Activity
Starting at the line that contains "leading and trailing separators. *)" and ending at the line that contains "piece :: pieces' =>", the lines below are to be given again exactly, with nothing added.

Listed records
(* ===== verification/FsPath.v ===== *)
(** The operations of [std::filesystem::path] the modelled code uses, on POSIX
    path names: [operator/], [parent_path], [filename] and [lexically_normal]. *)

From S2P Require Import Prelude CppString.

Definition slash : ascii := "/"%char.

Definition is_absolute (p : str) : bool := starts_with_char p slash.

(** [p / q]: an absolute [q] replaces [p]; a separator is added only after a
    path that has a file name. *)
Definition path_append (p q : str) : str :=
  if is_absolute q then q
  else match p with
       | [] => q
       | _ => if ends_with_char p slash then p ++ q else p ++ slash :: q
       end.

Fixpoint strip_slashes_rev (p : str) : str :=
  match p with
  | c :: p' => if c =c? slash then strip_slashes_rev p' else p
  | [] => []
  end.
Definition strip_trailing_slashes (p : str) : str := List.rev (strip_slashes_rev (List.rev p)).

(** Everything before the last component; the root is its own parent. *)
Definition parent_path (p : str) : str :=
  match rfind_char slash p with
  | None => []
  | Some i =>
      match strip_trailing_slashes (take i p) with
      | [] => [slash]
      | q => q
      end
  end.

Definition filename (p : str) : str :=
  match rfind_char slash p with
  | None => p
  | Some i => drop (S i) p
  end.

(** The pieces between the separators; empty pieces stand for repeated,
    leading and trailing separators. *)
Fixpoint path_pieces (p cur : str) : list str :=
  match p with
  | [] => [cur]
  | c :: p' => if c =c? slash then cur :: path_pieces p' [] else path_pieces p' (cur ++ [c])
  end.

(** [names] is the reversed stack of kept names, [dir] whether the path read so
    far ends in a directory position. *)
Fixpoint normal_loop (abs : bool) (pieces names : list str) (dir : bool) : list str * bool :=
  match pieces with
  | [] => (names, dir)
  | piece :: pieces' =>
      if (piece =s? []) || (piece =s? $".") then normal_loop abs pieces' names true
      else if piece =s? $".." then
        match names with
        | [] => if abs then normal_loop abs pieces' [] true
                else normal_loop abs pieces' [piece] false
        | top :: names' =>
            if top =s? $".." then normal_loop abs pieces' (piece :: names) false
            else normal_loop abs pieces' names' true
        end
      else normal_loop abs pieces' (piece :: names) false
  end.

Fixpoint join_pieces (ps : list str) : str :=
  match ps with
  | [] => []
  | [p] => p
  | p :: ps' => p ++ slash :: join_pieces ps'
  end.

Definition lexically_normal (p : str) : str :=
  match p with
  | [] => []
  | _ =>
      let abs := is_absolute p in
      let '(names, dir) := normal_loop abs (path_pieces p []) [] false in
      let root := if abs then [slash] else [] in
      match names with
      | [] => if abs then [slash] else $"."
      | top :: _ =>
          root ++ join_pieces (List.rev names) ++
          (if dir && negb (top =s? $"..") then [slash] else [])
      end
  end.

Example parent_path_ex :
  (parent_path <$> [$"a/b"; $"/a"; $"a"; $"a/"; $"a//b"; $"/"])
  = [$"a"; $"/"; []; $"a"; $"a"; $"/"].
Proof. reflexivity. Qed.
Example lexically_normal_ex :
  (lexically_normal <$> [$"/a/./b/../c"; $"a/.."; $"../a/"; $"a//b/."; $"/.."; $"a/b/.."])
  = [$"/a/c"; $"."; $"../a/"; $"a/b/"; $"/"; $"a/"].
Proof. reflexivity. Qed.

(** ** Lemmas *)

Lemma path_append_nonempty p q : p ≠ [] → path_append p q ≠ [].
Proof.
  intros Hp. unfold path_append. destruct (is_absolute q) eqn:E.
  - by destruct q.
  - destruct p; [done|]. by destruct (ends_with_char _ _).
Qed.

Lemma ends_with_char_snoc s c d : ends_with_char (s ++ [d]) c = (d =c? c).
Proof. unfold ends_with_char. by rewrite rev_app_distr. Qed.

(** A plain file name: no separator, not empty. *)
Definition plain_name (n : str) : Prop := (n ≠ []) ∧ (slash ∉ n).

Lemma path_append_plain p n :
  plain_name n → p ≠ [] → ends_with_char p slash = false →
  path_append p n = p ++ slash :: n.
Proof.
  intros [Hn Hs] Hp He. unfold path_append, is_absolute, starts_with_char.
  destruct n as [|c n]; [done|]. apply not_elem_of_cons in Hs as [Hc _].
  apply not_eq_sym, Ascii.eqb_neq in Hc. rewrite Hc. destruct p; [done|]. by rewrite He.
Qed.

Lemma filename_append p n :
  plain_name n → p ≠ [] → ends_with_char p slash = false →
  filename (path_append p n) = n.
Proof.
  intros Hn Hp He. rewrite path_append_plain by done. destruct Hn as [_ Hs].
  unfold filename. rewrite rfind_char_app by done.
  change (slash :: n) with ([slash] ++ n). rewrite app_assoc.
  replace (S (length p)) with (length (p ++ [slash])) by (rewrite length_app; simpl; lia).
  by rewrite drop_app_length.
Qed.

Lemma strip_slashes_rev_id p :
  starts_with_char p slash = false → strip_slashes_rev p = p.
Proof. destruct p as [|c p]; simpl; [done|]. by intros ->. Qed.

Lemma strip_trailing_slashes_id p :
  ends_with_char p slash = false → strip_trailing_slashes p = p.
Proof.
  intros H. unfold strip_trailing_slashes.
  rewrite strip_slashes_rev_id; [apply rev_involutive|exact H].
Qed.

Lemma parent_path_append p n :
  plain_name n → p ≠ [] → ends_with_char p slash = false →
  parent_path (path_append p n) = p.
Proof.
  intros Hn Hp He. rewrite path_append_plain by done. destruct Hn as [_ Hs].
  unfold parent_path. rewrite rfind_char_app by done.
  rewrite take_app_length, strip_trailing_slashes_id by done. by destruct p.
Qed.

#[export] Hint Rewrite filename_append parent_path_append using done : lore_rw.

Written solution
    leading and trailing separators. *)
Fixpoint path_pieces (p cur : str) : list str :=
  match p with
  | [] => [cur]
  | c :: p' => if c =c? slash then cur :: path_pieces p' [] else path_pieces p' (cur ++ [c])
  end.

(** [names] is the reversed stack of kept names, [dir] whether the path read so
    far ends in a directory position. *)
Fixpoint normal_loop (abs : bool) (pieces names : list str) (dir : bool) : list str * bool :=
  match pieces with
  | [] => (names, dir)
  | piece :: pieces' =>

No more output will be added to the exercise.